---------- DATA SHOWN

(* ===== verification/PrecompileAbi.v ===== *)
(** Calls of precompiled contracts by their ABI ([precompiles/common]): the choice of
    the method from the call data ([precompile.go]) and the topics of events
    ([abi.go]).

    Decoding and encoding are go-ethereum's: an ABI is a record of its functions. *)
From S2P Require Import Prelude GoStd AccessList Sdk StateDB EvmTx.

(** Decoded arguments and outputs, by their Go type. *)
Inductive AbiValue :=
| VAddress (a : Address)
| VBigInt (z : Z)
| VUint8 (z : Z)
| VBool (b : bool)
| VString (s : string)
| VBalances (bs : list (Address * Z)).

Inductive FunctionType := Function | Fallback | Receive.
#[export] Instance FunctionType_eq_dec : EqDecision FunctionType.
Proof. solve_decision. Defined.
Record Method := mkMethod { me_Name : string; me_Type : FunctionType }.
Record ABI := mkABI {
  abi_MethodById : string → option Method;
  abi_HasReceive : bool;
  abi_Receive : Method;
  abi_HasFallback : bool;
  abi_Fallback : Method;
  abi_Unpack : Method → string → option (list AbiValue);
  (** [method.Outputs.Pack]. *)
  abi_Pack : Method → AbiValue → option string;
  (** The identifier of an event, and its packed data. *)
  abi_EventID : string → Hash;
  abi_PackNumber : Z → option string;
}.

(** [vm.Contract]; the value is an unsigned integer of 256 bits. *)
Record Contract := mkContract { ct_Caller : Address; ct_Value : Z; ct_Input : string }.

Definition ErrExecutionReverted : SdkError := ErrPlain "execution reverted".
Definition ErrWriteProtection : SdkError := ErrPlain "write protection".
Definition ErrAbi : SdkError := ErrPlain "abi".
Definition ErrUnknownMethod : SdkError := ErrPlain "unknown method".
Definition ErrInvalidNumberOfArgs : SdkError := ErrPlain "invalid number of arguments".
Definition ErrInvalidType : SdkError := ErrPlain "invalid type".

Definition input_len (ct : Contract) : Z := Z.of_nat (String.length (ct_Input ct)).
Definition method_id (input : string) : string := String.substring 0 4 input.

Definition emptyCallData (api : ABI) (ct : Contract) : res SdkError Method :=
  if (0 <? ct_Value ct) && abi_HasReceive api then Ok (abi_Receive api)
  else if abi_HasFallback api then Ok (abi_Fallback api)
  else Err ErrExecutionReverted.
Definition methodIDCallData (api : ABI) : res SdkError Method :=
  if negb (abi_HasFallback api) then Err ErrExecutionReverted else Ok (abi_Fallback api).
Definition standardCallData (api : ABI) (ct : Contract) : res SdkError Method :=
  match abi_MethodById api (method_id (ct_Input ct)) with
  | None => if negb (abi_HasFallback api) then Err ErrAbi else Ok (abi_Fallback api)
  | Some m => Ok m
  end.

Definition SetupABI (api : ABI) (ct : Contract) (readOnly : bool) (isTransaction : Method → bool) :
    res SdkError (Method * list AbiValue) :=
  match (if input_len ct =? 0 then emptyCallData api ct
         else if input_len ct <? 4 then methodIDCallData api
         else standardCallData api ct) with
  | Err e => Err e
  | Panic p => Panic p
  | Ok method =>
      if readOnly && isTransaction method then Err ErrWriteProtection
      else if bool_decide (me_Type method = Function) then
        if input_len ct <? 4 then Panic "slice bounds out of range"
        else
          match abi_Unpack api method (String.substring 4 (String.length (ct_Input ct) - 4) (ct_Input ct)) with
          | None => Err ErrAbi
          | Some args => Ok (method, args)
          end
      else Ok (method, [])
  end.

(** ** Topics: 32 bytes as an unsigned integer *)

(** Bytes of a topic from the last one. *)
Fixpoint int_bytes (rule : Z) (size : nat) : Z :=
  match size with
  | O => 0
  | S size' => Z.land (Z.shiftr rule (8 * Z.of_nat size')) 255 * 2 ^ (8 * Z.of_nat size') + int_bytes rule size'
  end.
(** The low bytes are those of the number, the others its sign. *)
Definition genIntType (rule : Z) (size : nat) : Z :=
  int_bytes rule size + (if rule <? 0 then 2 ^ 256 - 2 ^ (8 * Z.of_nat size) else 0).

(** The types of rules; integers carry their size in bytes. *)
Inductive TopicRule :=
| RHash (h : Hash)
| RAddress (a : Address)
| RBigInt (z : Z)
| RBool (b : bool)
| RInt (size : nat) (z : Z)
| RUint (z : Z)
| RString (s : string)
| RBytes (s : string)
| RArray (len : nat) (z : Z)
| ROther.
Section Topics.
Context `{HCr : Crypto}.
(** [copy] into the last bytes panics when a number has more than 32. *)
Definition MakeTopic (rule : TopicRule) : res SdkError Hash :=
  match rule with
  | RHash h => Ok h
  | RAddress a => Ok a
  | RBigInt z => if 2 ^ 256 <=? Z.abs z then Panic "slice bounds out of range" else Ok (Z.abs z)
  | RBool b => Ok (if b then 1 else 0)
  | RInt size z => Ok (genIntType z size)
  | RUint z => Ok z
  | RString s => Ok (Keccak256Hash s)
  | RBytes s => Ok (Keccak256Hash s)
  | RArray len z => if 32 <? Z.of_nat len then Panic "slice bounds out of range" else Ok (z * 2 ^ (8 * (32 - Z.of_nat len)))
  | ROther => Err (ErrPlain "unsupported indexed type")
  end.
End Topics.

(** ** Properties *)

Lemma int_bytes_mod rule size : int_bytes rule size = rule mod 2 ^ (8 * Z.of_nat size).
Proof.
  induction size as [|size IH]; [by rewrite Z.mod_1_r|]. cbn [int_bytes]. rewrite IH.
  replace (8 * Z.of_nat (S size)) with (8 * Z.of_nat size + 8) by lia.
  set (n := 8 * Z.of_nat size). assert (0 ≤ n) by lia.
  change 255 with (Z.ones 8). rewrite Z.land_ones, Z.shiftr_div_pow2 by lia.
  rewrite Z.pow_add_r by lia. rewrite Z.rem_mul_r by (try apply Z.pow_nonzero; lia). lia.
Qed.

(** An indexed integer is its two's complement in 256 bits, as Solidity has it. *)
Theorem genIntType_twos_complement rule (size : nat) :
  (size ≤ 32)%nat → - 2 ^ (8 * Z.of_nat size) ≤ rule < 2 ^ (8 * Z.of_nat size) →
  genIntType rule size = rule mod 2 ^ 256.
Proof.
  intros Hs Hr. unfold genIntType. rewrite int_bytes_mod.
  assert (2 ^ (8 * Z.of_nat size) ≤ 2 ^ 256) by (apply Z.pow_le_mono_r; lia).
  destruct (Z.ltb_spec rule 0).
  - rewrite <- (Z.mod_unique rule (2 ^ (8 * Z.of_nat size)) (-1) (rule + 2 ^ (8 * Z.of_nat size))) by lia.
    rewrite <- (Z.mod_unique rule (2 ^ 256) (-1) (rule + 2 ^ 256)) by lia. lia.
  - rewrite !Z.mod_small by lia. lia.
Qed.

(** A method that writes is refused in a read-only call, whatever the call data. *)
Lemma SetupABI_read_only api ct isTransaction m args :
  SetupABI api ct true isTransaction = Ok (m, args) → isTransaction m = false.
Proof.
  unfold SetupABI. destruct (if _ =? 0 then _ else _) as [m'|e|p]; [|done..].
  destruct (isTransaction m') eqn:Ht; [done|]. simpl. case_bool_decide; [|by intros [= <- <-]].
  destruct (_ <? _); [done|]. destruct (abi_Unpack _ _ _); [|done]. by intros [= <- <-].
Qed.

--------------------
---------- DATA SHOWN

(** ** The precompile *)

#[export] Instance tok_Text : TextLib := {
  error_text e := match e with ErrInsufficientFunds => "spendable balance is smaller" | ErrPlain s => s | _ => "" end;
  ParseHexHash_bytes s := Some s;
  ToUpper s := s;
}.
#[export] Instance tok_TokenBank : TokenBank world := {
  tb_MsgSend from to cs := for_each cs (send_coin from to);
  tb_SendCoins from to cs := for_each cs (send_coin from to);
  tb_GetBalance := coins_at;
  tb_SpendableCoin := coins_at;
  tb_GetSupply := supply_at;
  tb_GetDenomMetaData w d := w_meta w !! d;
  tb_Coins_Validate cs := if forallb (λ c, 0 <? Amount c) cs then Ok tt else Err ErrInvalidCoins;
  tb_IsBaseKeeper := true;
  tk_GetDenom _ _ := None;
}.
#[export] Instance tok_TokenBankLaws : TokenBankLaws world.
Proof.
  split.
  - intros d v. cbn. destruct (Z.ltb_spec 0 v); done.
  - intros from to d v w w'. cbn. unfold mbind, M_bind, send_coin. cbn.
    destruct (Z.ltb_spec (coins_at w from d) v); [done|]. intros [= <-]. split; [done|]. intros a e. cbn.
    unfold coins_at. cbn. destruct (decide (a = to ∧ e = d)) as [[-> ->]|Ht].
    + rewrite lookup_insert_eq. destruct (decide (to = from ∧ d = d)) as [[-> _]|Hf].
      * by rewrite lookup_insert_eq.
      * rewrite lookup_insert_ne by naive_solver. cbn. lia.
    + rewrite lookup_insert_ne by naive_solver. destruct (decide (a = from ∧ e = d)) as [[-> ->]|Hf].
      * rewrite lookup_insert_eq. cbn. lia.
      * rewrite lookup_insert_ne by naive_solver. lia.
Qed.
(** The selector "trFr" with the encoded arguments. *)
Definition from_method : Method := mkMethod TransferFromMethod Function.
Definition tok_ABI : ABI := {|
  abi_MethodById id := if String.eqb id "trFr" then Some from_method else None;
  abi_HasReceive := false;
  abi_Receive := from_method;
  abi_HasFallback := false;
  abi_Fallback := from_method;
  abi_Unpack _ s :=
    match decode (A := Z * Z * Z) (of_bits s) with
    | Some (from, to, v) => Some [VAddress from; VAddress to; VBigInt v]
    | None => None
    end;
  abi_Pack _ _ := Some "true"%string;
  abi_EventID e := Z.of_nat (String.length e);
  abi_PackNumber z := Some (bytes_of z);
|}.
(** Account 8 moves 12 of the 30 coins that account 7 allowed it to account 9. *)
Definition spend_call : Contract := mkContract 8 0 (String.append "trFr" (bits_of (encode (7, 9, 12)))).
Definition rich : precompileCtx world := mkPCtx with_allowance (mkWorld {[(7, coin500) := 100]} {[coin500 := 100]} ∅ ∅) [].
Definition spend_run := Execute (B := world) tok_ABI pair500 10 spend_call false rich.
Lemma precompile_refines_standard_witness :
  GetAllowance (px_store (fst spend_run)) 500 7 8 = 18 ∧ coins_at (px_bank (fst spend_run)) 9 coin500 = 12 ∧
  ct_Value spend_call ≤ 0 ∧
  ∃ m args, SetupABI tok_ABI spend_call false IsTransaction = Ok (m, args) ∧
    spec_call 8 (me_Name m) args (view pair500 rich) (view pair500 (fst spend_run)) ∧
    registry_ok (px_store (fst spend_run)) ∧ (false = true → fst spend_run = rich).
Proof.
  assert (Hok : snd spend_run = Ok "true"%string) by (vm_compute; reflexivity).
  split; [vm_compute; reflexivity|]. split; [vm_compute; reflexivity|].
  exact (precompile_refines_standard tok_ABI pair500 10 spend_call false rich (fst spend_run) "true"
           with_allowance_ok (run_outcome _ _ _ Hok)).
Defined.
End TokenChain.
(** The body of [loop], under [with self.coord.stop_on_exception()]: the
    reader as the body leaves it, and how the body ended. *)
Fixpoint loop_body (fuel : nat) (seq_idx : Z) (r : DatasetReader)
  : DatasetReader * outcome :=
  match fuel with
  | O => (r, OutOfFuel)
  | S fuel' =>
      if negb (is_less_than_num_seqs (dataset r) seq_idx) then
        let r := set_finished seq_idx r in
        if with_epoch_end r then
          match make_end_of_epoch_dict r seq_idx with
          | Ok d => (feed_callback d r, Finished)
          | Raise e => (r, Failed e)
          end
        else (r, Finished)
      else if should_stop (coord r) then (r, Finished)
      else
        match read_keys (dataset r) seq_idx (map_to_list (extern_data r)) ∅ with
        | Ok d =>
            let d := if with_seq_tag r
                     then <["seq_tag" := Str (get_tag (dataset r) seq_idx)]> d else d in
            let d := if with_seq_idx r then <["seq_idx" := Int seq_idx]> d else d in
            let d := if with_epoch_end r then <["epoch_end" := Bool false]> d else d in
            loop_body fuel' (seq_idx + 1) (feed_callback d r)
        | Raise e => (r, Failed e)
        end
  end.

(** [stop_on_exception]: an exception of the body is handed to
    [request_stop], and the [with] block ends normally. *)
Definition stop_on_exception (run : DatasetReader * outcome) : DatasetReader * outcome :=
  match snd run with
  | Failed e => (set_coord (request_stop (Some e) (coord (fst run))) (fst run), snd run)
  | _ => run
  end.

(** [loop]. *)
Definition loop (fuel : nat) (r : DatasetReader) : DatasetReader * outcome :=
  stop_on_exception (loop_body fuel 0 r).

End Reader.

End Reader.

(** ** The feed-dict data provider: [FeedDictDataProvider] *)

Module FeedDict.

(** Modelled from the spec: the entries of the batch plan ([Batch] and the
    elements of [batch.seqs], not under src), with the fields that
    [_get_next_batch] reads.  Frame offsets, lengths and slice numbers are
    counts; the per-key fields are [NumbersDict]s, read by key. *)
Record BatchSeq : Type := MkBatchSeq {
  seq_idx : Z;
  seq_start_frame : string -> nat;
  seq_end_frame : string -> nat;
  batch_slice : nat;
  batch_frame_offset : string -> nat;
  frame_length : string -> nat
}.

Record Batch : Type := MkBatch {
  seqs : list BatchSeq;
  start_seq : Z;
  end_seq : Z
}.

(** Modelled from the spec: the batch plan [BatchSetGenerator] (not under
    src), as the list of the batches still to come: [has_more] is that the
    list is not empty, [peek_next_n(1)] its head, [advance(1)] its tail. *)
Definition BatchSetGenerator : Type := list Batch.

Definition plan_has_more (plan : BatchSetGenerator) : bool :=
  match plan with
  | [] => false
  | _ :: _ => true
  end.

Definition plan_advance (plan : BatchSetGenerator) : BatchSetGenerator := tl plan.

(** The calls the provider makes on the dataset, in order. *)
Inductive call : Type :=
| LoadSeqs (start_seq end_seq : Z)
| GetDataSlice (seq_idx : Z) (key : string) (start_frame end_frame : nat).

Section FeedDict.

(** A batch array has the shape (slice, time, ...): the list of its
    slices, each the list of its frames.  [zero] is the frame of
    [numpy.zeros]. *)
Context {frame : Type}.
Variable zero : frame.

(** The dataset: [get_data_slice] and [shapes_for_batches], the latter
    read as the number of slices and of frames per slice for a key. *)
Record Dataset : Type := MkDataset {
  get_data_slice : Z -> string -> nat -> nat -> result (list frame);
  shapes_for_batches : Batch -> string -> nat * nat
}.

--------------------
---------- DATA SHOWN

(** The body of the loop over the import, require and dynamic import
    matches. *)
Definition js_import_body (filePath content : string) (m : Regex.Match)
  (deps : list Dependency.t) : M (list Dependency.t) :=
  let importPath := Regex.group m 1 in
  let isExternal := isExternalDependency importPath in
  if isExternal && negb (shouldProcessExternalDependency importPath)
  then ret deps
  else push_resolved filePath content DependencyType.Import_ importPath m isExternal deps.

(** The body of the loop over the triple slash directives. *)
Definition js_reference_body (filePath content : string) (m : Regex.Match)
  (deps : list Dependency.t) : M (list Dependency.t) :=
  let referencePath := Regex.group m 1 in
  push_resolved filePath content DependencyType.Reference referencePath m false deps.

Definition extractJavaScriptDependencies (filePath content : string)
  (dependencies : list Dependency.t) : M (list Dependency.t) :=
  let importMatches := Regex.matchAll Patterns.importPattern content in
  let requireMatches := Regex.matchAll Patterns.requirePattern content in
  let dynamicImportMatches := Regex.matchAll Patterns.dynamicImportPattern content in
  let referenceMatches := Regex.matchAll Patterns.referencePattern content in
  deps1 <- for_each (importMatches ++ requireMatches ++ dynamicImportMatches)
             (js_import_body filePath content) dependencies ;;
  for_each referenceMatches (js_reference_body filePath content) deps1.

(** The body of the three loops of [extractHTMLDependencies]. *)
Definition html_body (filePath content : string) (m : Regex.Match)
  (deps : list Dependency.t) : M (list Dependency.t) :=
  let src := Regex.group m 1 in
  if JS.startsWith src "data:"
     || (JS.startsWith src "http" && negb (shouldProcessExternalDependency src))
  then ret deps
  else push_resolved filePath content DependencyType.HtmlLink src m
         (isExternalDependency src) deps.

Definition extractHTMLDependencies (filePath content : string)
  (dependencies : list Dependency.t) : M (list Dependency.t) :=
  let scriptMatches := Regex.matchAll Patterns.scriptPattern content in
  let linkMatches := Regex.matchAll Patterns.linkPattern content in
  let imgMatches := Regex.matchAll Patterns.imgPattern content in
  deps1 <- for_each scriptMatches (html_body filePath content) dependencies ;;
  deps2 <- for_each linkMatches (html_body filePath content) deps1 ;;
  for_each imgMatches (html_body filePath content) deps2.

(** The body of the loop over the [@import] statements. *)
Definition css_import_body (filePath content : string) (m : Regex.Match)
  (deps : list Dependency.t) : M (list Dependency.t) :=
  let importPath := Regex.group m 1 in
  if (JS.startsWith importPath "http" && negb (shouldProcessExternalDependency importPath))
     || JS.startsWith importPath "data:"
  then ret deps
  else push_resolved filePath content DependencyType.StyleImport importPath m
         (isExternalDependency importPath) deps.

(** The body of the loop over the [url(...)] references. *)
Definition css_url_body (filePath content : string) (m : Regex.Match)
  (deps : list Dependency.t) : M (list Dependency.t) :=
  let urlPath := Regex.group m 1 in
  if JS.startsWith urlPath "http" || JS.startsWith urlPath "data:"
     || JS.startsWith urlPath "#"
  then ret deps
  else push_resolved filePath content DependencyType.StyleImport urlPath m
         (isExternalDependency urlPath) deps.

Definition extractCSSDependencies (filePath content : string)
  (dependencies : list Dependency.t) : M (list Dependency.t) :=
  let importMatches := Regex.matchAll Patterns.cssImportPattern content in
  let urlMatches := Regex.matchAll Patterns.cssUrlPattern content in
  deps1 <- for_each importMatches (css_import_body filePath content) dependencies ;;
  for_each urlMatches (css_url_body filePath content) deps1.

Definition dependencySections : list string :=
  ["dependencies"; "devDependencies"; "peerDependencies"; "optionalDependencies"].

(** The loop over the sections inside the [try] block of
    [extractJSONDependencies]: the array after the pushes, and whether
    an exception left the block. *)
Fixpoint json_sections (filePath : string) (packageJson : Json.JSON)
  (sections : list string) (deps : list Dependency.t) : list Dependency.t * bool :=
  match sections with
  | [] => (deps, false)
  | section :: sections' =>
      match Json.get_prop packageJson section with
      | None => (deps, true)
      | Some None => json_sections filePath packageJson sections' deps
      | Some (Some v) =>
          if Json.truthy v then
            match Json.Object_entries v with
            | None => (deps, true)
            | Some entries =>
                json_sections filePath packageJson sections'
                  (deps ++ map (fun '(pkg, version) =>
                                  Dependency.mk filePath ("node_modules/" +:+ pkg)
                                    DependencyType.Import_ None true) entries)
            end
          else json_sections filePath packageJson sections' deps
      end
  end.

--------------------

** REQUIRED ACTION **
Find the string "http" in the material above. Then copy each line that has it.

** RESPONSE **
     || (JS.startsWith src "http" && negb (shouldProcessExternalDependency src))
  if (JS.startsWith importPath "http" && negb (shouldProcessExternalDependency importPath))
  if JS.startsWith urlPath "http" || JS.startsWith urlPath "data:"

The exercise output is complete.